Misinterpretation of Green. How did I know that was coming, lol?

Michael J. Bayly dealt with this set of cannards deftly in the comments here the other week.

In short, Green’s assertions don’t actually back up what the Pope is saying.

This kind of error is bound to pop up when people start sifting through scientific literature for confirmatory evidence, instead of taking the full body of disconfirmatory evidence into account – which has obviously in the case of Green, been left out by those citing him in support of the Pope. It’s called confirmation bias and it’s not scientific.

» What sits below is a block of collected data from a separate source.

Lemma define_grows (t : string) (c : Ctor) (o : option ElementDefinitionOptions)
    (s : State) :
  wf s -> X c -> grows s (snd (define t c o s)).
Proof.
  intros Hwf Hx. unfold Registry.define. munfold.
  destruct (extendsGiven o); [apply grows_refl|].
  unfold nativeGet. destruct (getRejects t); munfold; simpl; [apply grows_refl|].
  destruct (definitionsByTag s !! toLowerCase t) eqn:Htag; simpl;
    [apply grows_refl|].
  pose proof (getDefinitionForConstructor_grows c s Hx) as Hg1.
  destruct (getDefinitionForConstructor c s) as [[e|r] s1] eqn:Hg; simpl in Hg1;
    [exact Hg1|].
  destruct (getDefinitionForConstructor_result _ _ _ _ Hwf Hg)
    as (Hproto & Hc1 & (d & Hd & Hu) & Ep & Et & Ek & Edp & En).
  destruct (definitionsByClass s1 !! c); simpl; [exact Hg1|].
  assert (Hpiv : pivotCtorByTag s1 !! toLowerCase t = None).
  { rewrite Ep. destruct (pivotCtorByTag s !! toLowerCase t) eqn:E; [|done].
    destruct (wf_pivot_tag _ _ Hwf _ _ E) as [? ?]. congruence. }
  rewrite Hpiv. unfold createPivotingClass. munfold. simpl. rewrite Hd. simpl.
  set (n := fresh (dom (pivotClasses s1))).
  match goal with
  | |- context [nativeDefine _ _ _ ?st] => set (s2 := st)
  end.
  assert (Hg2 : grows s s2).
  { apply (grows_trans _ s1); [exact Hg1|].
    eapply grows_trans;
      [apply (grows_register s1 (toLowerCase t) c r (PivotClass n));
       [rewrite Et; exact Htag|exact Hpiv]|].
    apply grows_tables. done. }
  unfold nativeDefine. munfold. simpl.
  destruct (validName (toLowerCase t)); simpl; [|exact Hg2].
  destruct (nativeDefinitions s1 !! toLowerCase t) eqn:Hnat; simpl; [exact Hg2|].
  match goal with
  | |- context [set_heap (alter ?f r) ?st] => set (s3 := set_heap (alter f r) st)
  end.
  assert (Hg3 : grows s s3).
  { apply (grows_trans _ s2); [exact Hg2|].
    eapply grows_trans; [apply (grows_native_set s2 (toLowerCase t)); exact Hnat|].
    apply grows_with_pivot. }
  clearbody s3.
  assert (Hfin : forall s4, tables s4 = tables s3 -> grows s s4).
  { intros s4 E. apply (grows_trans _ s3); [exact Hg3|].
    apply grows_tables. done. }
  assert (Hend : forall s4, tables s4 = tables s3 ->
    grows s (snd (match definedResolvers s4 !! toLowerCase t with
                  | Some p => resolve p c
                  | None => fun s5 : State => (inr tt, s5)
                  end s4))).
  { intros s4 E. destruct (definedResolvers s4 !! toLowerCase t);
      unfold resolve; munfold; simpl; apply Hfin; exact E. }
  destruct (awaitingUpgrade s1 !! toLowerCase t) as [els|].
  - pose proof (forEach_upgrade_tables r els
                  (set_awaitingUpgrade (delete (toLowerCase t)) s3)) as Hl.
    destruct (forEach _ els _) as [[e|[]] s4]; simpl in Hl.
    + apply Hfin. exact Hl.
    + apply Hend. exact Hl.
  - apply Hend. done.
Qed.

Lemma whenDefined_grows (t : string) (s : State) :
  grows s (snd (whenDefined t s)).
Proof.
  unfold Registry.whenDefined, nativeWhenDefined.
  destruct (validName t); [|apply grows_refl].
  destruct (nativeDefinitions s !! t); simpl; [|apply grows_refl].
  unfold whenDefinedCallback. munfold.
  destruct (definedPromises s !! t); simpl.
  { destruct (promises s !! _) as [[?|]|]; apply grows_refl. }
  destruct (definitionsByTag s !! t) eqn:Ht; simpl.
  { destruct (heap s !! _); apply grows_refl. }
  rewrite lookup_insert_eq. simpl.
  eapply grows_trans;
    [apply (grows_promise_set s t (fresh (dom (promises s))) Ht)|].
  apply grows_tables. done.
Qed.

Lemma definePivot_grows (t : string) (c : Ctor) (s : State) :
  wf s -> X c -> grows s (snd (definePivot t c s)).
Proof.
  intros Hwf Hx. unfold Registry.definePivot. munfold.
  destruct (pivotCtorByTag s !! toLowerCase t) eqn:Hpiv; simpl; [apply grows_refl|].
  pose proof (getDefinitionForConstructor_grows c s Hx) as Hg1.
  destruct (getDefinitionForConstructor c s) as [[e|r] s1] eqn:Hg; simpl in Hg1;
    [exact Hg1|].
  destruct (getDefinitionForConstructor_result _ _ _ _ Hwf Hg)
    as (Hproto & Hc1 & (d & Hd & Hu) & Ep & Et & Ek & Edp & En).
  assert (Htag : definitionsByTag s !! toLowerCase t = None).
  { destruct (definitionsByTag s !! toLowerCase t) eqn:E; [|done].
    destruct (wf_tag_pivot _ _ Hwf _ _ E) as [? ?]. congruence. }
  unfold createPivotingClass. munfold. rewrite Hd. simpl.
  set (n := fresh (dom (pivotClasses s1))).
  match goal with
  | |- context [nativeDefine _ _ _ ?st] => set (s2 := st)
  end.
  assert (Hg2 : grows s s2).
  { apply (grows_trans _ s1); [exact Hg1|].
    eapply grows_trans;
      [apply (grows_register s1 (toLowerCase t) c r (PivotClass n));
       [rewrite Et; exact Htag|rewrite Ep; exact Hpiv]|].
    apply grows_tables. done. }
  unfold nativeDefine. munfold. simpl.
  destruct (validName (toLowerCase t)); simpl; [|exact Hg2].
  destruct (nativeDefinitions s1 !! toLowerCase t) eqn:Hnat; simpl; [exact Hg2|].
  apply (grows_trans _ s2); [exact Hg2|].
  apply (grows_native_set s2 (toLowerCase t)). exact Hnat.
Qed.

So no, Green’s science isn’t against AV.

10 04 2009
Glenn

Green (in the article that he personally wrote): The “empirical facts” support the Pope’s comments about Africa.

Me: According to Green, the “science” supports what the Pope said about Africa.

Bruce: “Misinterpretation of Green. How did I know that was coming, lol?”

Me: O… K….

10 04 2009
Glenn

Oh and Bruce, I didn’t forget the link. it just doesn’t work for some reason. Hover over it, you’ll see what I mean.

10 04 2009
Glenn

Why oh why can’t we edit posts that we have written?

I wanted to edit the above post to say: Whoops, not Bruce, the other guy.